Уже светало, когда меня притащили к дому рыцаря Аламана. Графа Раймона, на самом деле. Он и в хорошие-то времена старался пореже живать в Нарбоннском замке, а теперь, когда замок франки сожгли – и вовсе к Аламану переселился.

После остатка ночи, проведенного в чулане мэтра Бернара, мне стало многое безразлично. Пока меня вели в графский дом, нам встретилось множество народу – они тащили брусья для починки укреплений и машин, камни и обломки стен для «вертушек», просто куда-то шли, спешили на оборонные работы, по пути дожевывая скудные завтраки. То и дело мелькали знакомые лица, некоторые провожали меня удивленными взглядами – а мне было все равно, ей-Богу. «Когда ты был молод, препоясывался сам и ходил, куда хотел; а когда состаришься, то другой препояшет тебя и поведет, куда не хочешь».[12]12
  Ин. 21, 18


[Закрыть]
В таком смысле за ночь я здорово состарился.

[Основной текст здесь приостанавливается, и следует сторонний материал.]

(** Claim C7: the router takes the tactic path for the first keyword of
    the mapping (in its order) that occurs in the lowercased query, and
    answers with exactly the records, in store order, whose lowercased
    tactic name contains the lowercased canonical name; when no keyword
    occurs it runs [search] with [top_k = 5] and [min_score = 0.3]. The
    query "what are the reconnaissance techniques" takes the tactic path
    for "Reconnaissance" and yields only reconnaissance records. *)
Theorem answer_query_routing (available : bool) (encode : string -> string -> list R)
  (argsort_large : list npfloat -> list nat)
  (query : string) (st : engine) :
  (match find (fun kv => contains (fst kv) (lower query)) tactic_keywords with
   | Some (kw, tac) =>
       (exists pre post, tactic_keywords = (pre ++ (kw, tac) :: post)%list /\
          Forall (fun kv => contains (fst kv) (lower query) = false) pre /\
          contains kw (lower query) = true) /\
       answer_query available encode argsort_large query st
       = (inr (TacticAnswer tac
                 (filter (fun e => contains (lower tac) (lower (tactic e)))
                    (current_store st))),
          with_store st)
   | None =>
       Forall (fun kv => contains (fst kv) (lower query) = false) tactic_keywords /\
       answer_query available encode argsort_large query st
       = (r <- search available encode argsort_large query 5 (3 / 10) ;; ret (SearchAnswer query r)) st
   end) /\
  exists recs,
    answer_query available encode argsort_large "what are the reconnaissance techniques" st
    = (inr (TacticAnswer "Reconnaissance" recs), with_store st) /\
    Forall (fun e => contains "reconnaissance" (lower (tactic e)) = true) recs.
Proof.
  split.
  - destruct (find (fun kv => contains (fst kv) (lower query)) tactic_keywords)
      as [[kw tac]|] eqn:Ef.
    + split.
      * apply find_first in Ef. exact Ef.
      * unfold answer_query; cbv zeta. rewrite Ef.
        unfold bind at 1. rewrite search_by_tactic_run. reflexivity.
    + split; [apply find_none_forall; exact Ef|].
      unfold answer_query; cbv zeta. rewrite Ef. reflexivity.
  - exists (filter (fun e => contains (lower "Reconnaissance") (lower (tactic e)))
              (current_store st)).
    split.
    + unfold answer_query; cbv zeta. rewrite recon_route.
      unfold bind at 1. rewrite search_by_tactic_run. reflexivity.
    + apply Forall_forall. intros e He. apply filter_In in He. apply He.
Qed.

End EngineProofs.

(** ** Database construction *)

Module BuildProofs.
Import Build Examples.

Lemma fold_append_map {A B} (f : A -> B) (l : list A) (acc : list B) :
  fold_left (fun db x => (db ++ [f x])%list) l acc = (acc ++ map f l)%list.
Proof.
  revert acc; induction l as [|x l IH]; intros acc; cbn [fold_left map].
  - rewrite app_nil_r. reflexivity.
  - rewrite IH, <- app_assoc. reflexivity.
Qed.

Lemma fold_techniques (t : tactic_info) (techniques : list technique_info) (acc : list entry) :
  fold_left (fun database tech =>
      fold_left (fun database sub => (database ++ [sub_entry t tech sub])%list)
        (sub_techniques tech) (database ++ [technique_entry t tech])%list)
    techniques acc
  = (acc ++ tactic_records t techniques)%list.
Proof.
  revert acc; induction techniques as [|tech techs IH]; intros acc; cbn [fold_left].
  - rewrite app_nil_r. reflexivity.
  - rewrite fold_append_map, IH. unfold tactic_records. cbn [flat_map].
    rewrite <- !app_assoc. reflexivity.
Qed.

Lemma build_database_eq (tactics : list tactic_info) (data : sparta_data) :
  build_database tactics data = build_spec tactics data.
Proof.
  unfold build_database, build_spec.
  enough (H : forall acc,
    fold_left (fun database t =>
        match lookup (t_id t) data with
        | Some techniques =>
            fold_left (fun database tech =>
                fold_left (fun database sub => (database ++ [sub_entry t tech sub])%list)
                  (sub_techniques tech) (database ++ [technique_entry t tech])%list)
              techniques database
        | None => database
        end) tactics acc
    = (acc ++ flat_map (fun t => match lookup (t_id t) data with
                                 | Some techniques => tactic_records t techniques
                                 | None => []
                                 end) tactics)%list) by apply H.
  induction tactics as [|t ts IH]; intros acc; cbn [fold_left flat_map].
  - rewrite app_nil_r. reflexivity.
  - destruct (lookup (t_id t) data).
    + rewrite fold_techniques, IH, app_assoc. reflexivity.
    + rewrite IH. reflexivity.
Qed.

Lemma in_build_spec (tactics : list tactic_info) (data : sparta_data) (e : entry) :
  In e (build_spec tactics data) ->
  exists t techniques tech, In t tactics /\ lookup (t_id t) data = Some techniques /\
    In tech techniques /\
    (e = technique_entry t tech \/
     exists sub, In sub (sub_techniques tech) /\ e = sub_entry t tech sub).
Proof.
  unfold build_spec. intros He. apply in_flat_map in He. destruct He as [t [Ht He]].
  destruct (lookup (t_id t) data) as [techniques|] eqn:El; [|contradiction].
  unfold tactic_records in He. apply in_flat_map in He. destruct He as [tech [Htech He]].
  exists t, techniques, tech. split; [exact Ht|]. split; [exact El|]. split; [exact Htech|].
  destruct He as [He|He]; [left; symmetry; exact He|].
  right. apply in_map_iff in He. destruct He as [sub [Hsub Hin]].
  exists sub. split; [exact Hin | symmetry; exact Hsub].
Qed.


(** Claim C8, as the code has it: [build_database] always produces a
    record list, never an error. It walks the tactic list only, so a
    technique filed under a tactic id missing from that list yields no
    record; every record carries the id of a listed tactic; and a
    sub-technique record always has its parent technique's record in the
    result, because the parent is implied by nesting. *)
Theorem build_skips_unlisted (tactics : list tactic_info) (data : sparta_data) :
  build_database tactics data = build_spec tactics data /\
  forall e, In e (build_database tactics data) ->
    In (tactic_id e) (map t_id tactics) /\
    (type e = sub_technique ->
     exists p, parent_id e = Some p /\
       exists parent, In parent (build_database tactics data) /\
         id parent = p /\ type parent = technique).
Proof.
  split; [apply build_database_eq|].
  intros e He. rewrite build_database_eq in *.
  destruct (in_build_spec tactics data e He)
    as [t [techniques [tech [Ht [El [Htech He']]]]]].
  assert (Hpar : In (technique_entry t tech) (build_spec tactics data)).
  { unfold build_spec. apply in_flat_map. exists t. split; [exact Ht|].
    rewrite El. unfold tactic_records. apply in_flat_map. exists tech.
    split; [exact Htech | left; reflexivity]. }
  destruct He' as [-> | [sub [Hsub ->]]].
  - split; [exact (in_map t_id _ _ Ht) | discriminate].
  - split; [exact (in_map t_id _ _ Ht)|]. intros _.
    exists (tech_id tech). split; [reflexivity|].
    exists (technique_entry t tech). split; [exact Hpar|]. split; reflexivity.
Qed.

(** Claim C8 fails: the technique keyed under "ST0009", a tactic id absent
    from the tactic list, is dropped and a store is produced. *)
Lemma build_unlisted_tactic_no_error :
  ~ In "ST0009"%string (map t_id [tac_recon]) /\
  In "ST0009"%string (map fst data_unlisted) /\
  build_database [tac_recon] data_unlisted = [technique_entry tac_recon tech_recon].
Proof.
  split; [cbn; intros [H|[]]; discriminate|]. split; [cbn; auto|]. reflexivity.
Qed.

(** Claim C9 fails: the same taxonomy has two techniques and no
    sub-technique, but the store has one record. *)
Lemma build_count_short :
  count_techniques data_unlisted + count_sub_techniques data_unlisted = 2 /\
  List.length (build_database [tac_recon] data_unlisted) = 1.
Proof. split; reflexivity. Qed.

(** Record count of one technique list. *)
Definition tsize (techniques : list technique_info) : nat :=
  fold_right (fun tech m => S (List.length (sub_techniques tech)) + m) 0 techniques.

Definition osize (o : option (list technique_info)) : nat :=
  match o with Some techniques => tsize techniques | None => 0 end.

Lemma tactic_records_length (t : tactic_info) (techniques : list technique_info) :
  List.length (tactic_records t techniques) = tsize techniques.
Proof.
  induction techniques as [|tech techs IH]; [reflexivity|].
  unfold tactic_records in *. cbn [flat_map tsize fold_right].
  rewrite length_app. cbn [List.length]. rewrite length_map, IH. reflexivity.
Qed.

Lemma build_spec_length (tactics : list tactic_info) (data : sparta_data) :
  List.length (build_spec tactics data)
  = list_sum (map (fun t => osize (lookup (t_id t) data)) tactics).
Proof.
  induction tactics as [|t ts IH]; [reflexivity|].
  unfold build_spec in *. cbn [flat_map map list_sum fold_right].
  rewrite length_app, IH. f_equal.
  destruct (lookup (t_id t) data); [apply tactic_records_length | reflexivity].
Qed.

Lemma counts_sum (data : sparta_data) :
  count_techniques data + count_sub_techniques data
  = list_sum (map (fun kv => tsize (snd kv)) data).
Proof.
  induction data as [|[k v] d IH]; [reflexivity|].
  cbn [count_techniques count_sub_techniques fold_right map list_sum snd] in *.
  assert (Hv : tsize v = List.length v +
                 fold_right (fun tech m => List.length (sub_techniques tech) + m) 0 v).
  { induction v as [|tech v IHv]; [reflexivity|]. cbn [tsize fold_right List.length] in *.
    unfold tsize in IHv. rewrite IHv. lia. }
  unfold count_techniques, count_sub_techniques in IH. unfold list_sum in IH. rewrite Hv. lia.
Qed.

Lemma lookup_absent (k : string) (data : sparta_data) :
  ~ In k (map fst data) -> lookup k data = None.
Proof.
  induction data as [|[k' v] d IH]; intros Hk; [reflexivity|].
  cbn [lookup]. destruct (String.eqb_spec k k') as [->|_].
  - exfalso. apply Hk. left. reflexivity.
  - apply IH. intros H. apply Hk. right. exact H.
Qed.

(** A sum over the tactic list in which the one tactic with id [k]
    contributes [c] in place of its [h]. *)
Lemma sum_one_hit (tactics : list tactic_info) (k : string) (c : nat) (h : tactic_info -> nat) :
  count_occ string_dec (map t_id tactics) k = 1 ->
  (forall t, t_id t = k -> h t = 0) ->
  list_sum (map (fun t => if String.eqb (t_id t) k then c else h t) tactics)
  = c + list_sum (map h tactics).
Proof.
  induction tactics as [|t ts IH]; intros Hocc Hh; [discriminate|].
  cbn [map list_sum fold_right count_occ] in *.
  destruct (String.eqb_spec (t_id t) k) as [Ek|Ek].
  - rewrite (Hh t Ek). destruct (string_dec (t_id t) k) as [_|]; [|contradiction].
    injection Hocc as Hocc. apply count_occ_not_In in Hocc.
    assert (Hrest : map (fun t => if String.eqb (t_id t) k then c else h t) ts = map h ts).
    { apply map_ext_in. intros t' Ht'.
      destruct (String.eqb_spec (t_id t') k) as [E'|_]; [|reflexivity].
      exfalso. apply Hocc. rewrite <- E'. apply in_map. exact Ht'. }
    unfold list_sum in *. rewrite Hrest. lia.
  - destruct (string_dec (t_id t) k); [contradiction|].
    unfold list_sum in *. rewrite (IH Hocc Hh). lia.
Qed.
(** * slate-react/src/components/node.js

    A shallow embedding of the [Node] component of slate-react: the range
    projector [getRelativeRange], the update gate [shouldComponentUpdate]
    and [render], followed by the properties the specification states about
    them. *)

From stdpp Require Import base option list strings gmap fin_maps.

Set Default Proof Using "Type".

(** ** JavaScript values and exceptions *)

Module Js.

(** A computation either returns or throws.  The only exception the
    component can raise by itself is a [TypeError] (a property read on
    [undefined], or destructuring [undefined]). *)
Inductive result (A : Type) : Type :=
| Ok (a : A)
| TypeError.
Arguments Ok {A} a.
Arguments TypeError {A}.

Definition bind {A B} (m : result A) (k : A -> result B) : result B :=
  match m with
  | Ok a => k a
  | TypeError => TypeError
  end.

(** The values a plugin hook may hand back. *)
Inductive value : Type :=
| undefined
| null
| boolean (b : bool)
| number (z : Z)
| str (s : string).

(** [ToBoolean]. *)
Definition truthy (v : value) : bool :=
  match v with
  | undefined | null => false
  | boolean b => b
  | number z => negb (z =? 0)%Z
  | str s => match s with EmptyString => false | String _ _ => true end
  end.

(** [v != null]: neither [null] nor [undefined]. *)
Definition not_nullish (v : value) : bool :=
  match v with
  | undefined | null => false
  | _ => true
  end.

(** [v !== false]. *)
Definition strict_ne_false (v : value) : bool :=
  match v with
  | boolean false => false
  | _ => true
  end.

(** Relational operators whose left or right operand may be [undefined]
    (the result of [List.first()] on an empty list): [undefined] converts
    to [NaN] and every comparison with it is false. *)
Definition strict_eq (a : option nat) (i : nat) : bool :=
  match a with Some x => x =? i | None => false end.
Definition lt_l (a : option nat) (i : nat) : bool :=
  match a with Some x => x <? i | None => false end.
Definition le_l (a : option nat) (i : nat) : bool :=
  match a with Some x => x <=? i | None => false end.
Definition lt_r (i : nat) (b : option nat) : bool :=
  match b with Some y => i <? y | None => false end.
Definition le_r (i : nat) (b : option nat) : bool :=
  match b with Some y => i <=? y | None => false end.

(** [xs.filter(x => x)] on a list whose elements are objects or [null]. *)
Definition filter_truthy {A} (xs : list (option A)) : list A :=
  omap id xs.

(** [xs.map(f)] where the callback may throw. *)
Fixpoint mapM {A B} (f : A -> result B) (xs : list A) : result (list B) :=
  match xs with
  | [] => Ok []
  | x :: xs' =>
      match f x with
      | Ok y => match mapM f xs' with Ok ys => Ok (y :: ys) | TypeError => TypeError end
      | TypeError => TypeError
      end
  end.

(** [xs.map((x, i) => f(i, x))], counting from [i]. *)
Fixpoint imapM {A B} (f : nat -> A -> result B) (i : nat) (xs : list A)
  : result (list B) :=
  match xs with
  | [] => Ok []
  | x :: xs' =>
      match f i x with
      | Ok y => match imapM f (S i) xs' with Ok ys => Ok (y :: ys) | TypeError => TypeError end
      | TypeError => TypeError
      end
  end.

(** [m.map(f)] on an Immutable [Map] with string keys. *)
Definition map_mapM {A B} (f : A -> result B) (m : gmap string A)
  : result (gmap string B) :=
  map_fold (fun k a acc =>
              match acc with
              | Ok m' => match f a with Ok b => Ok (<[k:=b]> m') | TypeError => TypeError end
              | TypeError => TypeError
              end) (Ok ∅) m.

(** [m.filter(x => x)] on such a map. *)
Definition map_filter_truthy {A} (m : gmap string (option A)) : gmap string A :=
  omap id m.

End Js.

Notation "'let*' x ':=' m 'in' k" := (Js.bind m (fun x => k))
  (at level 10, x name, m at level 100, k at level 200).

(** ** The document model (package [slate]) *)

(** Paths are Immutable [List]s of child indices. *)
Module PathUtils.
Definition create (a : list nat) : list nat := a.
Definition first (p : list nat) : option nat := head p.
Definition rest (p : list nat) : list nat := tail p.
End PathUtils.

(** Modelled from the spec: the [Point] record of package [slate] is not in
    the sources at hand; a point is a path and an offset, [setPath] replaces
    the path and [moveTo] replaces both. *)
Record Point : Type := mkPoint { path : list nat; offset : nat }.

Definition setPath (p : Point) (np : list nat) : Point :=
  {| path := np; offset := offset p |}.

Definition moveTo (p : Point) (np : list nat) (o : nat) : Point :=
  {| path := np; offset := o |}.

(** Modelled from the spec: the kind-specific metadata of the three range
    kinds of package [slate]. *)
Inductive RangeMeta : Type :=
| SelectionMeta (isBackward isFocused : bool) (marks : list string)
| DecorationMeta (type : string) (data : list (string * string))
| AnnotationMeta (key : string) (type : string) (data : list (string * string)).

(** Modelled from the spec: the range interface of package [slate];
    [setStart] and [setEnd] replace one endpoint and keep everything else. *)
Record Range : Type := mkRange { start : Point; end_ : Point; meta : RangeMeta }.

Definition setStart (r : Range) (p : Point) : Range :=
  {| start := p; end_ := end_ r; meta := meta r |}.

Definition setEnd (r : Range) (p : Point) : Range :=
  {| start := start r; end_ := p; meta := meta r |}.

(** [selection.isFocused]: only a selection carries the flag. *)
Definition range_isFocused (r : Range) : Js.value :=
  match meta r with
  | SelectionMeta _ f _ => Js.boolean f
  | _ => Js.undefined
  end.

Global Instance Point_eq_dec : EqDecision Point.
Proof. solve_decision. Defined.
Global Instance RangeMeta_eq_dec : EqDecision RangeMeta.
Proof. solve_decision. Defined.
Global Instance Range_eq_dec : EqDecision Range.
Proof. solve_decision. Defined.
(** Steps that leave the counter of test runs alone. *)
Ltac quiet :=
  repeat first
    [ apply within_ret | apply within_call | apply within_emit
    | apply within_update_status | apply within_update
    | apply within_get_result | apply within_get_deps
    | apply within_set_deps | apply within_apply_fixes
    | apply (within_bind 0 0); [|intros ?]
    | match goal with
      | |- runs_within _ (if ?b then _ else _) => destruct b
      | |- runs_within _ (match ?x with _ => _ end) => destruct x
      end ].

Lemma within_deterministic_pass (repo branch : string) :
  runs_within 0 (deterministic_pass C repo branch).
Proof. unfold deterministic_pass. quiet. Qed.

Lemma within_iteration_body (repo branch : string) (an : analysis)
      (it : Z) :
  runs_within 1 (iteration_body C repo branch an it).
Proof.
  unfold iteration_body.
  do 4 (apply (within_bind 0 1); [quiet | intros ?]).
  apply (within_bind 1 0); [apply within_run_tests | intros ?].
  quiet.
Qed.

Lemma within_loop (repo branch : string) (an : analysis) (range : list Z) :
  runs_within (length range) (loop C repo branch an range).
Proof.
  induction range as [|it range IH]; cbn [loop length].
  - apply within_ret.
  - apply (within_bind 1 (length range));
      [apply within_iteration_body | intros [|]].
    + apply (within_weaken 0); [lia | apply within_ret].
    + exact IH.
Qed.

Граф Раймон меня повесит, думал я, облизывая обметанные губы. Об этом говорили те, кто вел меня – под утро вместо троих их стало уже пятеро, прибавились еще двое парней, один знакомый – Маурин из моего же отряда, сирота откуда-то из Комменжа, другого я видел впервые. С этим самым Маурином мы всего-то вчера днем бок о бок разбивали кувалдами куски стены, готовя ядра для камнемета, а потом поливали друг друга водой. Водой… Пить хотелось зверски; несмотря на раннюю пору, уже становилось очень жарко. Хорошо, хоть терпеть недолго. И жаль, что я вчера не исповедался. Неужели придется умирать без исповеди? Рыцарю Бодуэну, я слышал, исповедника дали. Но тот был все-таки брат. А я… Граф Раймон-то мне отец, но ему-то я никто.

Огненный шар солнца быстро катился в небо, вставал над домами, как яростное лицо. На глазах делался из красного – желтым, а потом и белым. Мне связали за спиной руки, хотя я сразу сказал, что связывать не надо, я везде пойду сам. «Прострешь руки свои, и другой препояшет тебя»… Смертельно жалко было себя – за вспухший глаз, который совсем не мог видеть, за то, что по Тулузе я иду как пленник, за то, что не остался я вчера под защитой «Христа и святого Романа»… И даже за то, что записи свои не закончил. Кто теперь допишет-то, за меня? И еще жальче мне стало себя, когда я увидел наконец своего возлюбленного отца и сеньора, графа Тулузского.

От капитула присутствовал мэтр Бернар и еще один консул, эн Понс. Оба от нашего квартала. Спустился сверху Рамонет, ночевавший в том же доме. Рамонет, с припухшим от сна лицом, с еще мокрыми после умывания волосами. Я смотрел своим здоровым глазом на входящих и думал – интересно, сюда сейчас явятся графы Фуа и Комменжа, а может, еще пара арагонских рыцарей из главных? И все для того, чтобы по-быстрому вздернуть такого мелкого человека, как я. Но никто больше не явился: военное положение не позволяло тратить время на судилища и говорильню. Сам граф Раймон вошел последним, отодвинул от стола кресло, присел, потирая ладонями виски. Глаз мой нещадно слезился, хотелось присесть. Барраль выступил вперед и прерывающимся голосом поведал, как было дело, закончив просьбой о правосудии. Он злобно плакал, но не останавливался, пока не дорассказал все до конца.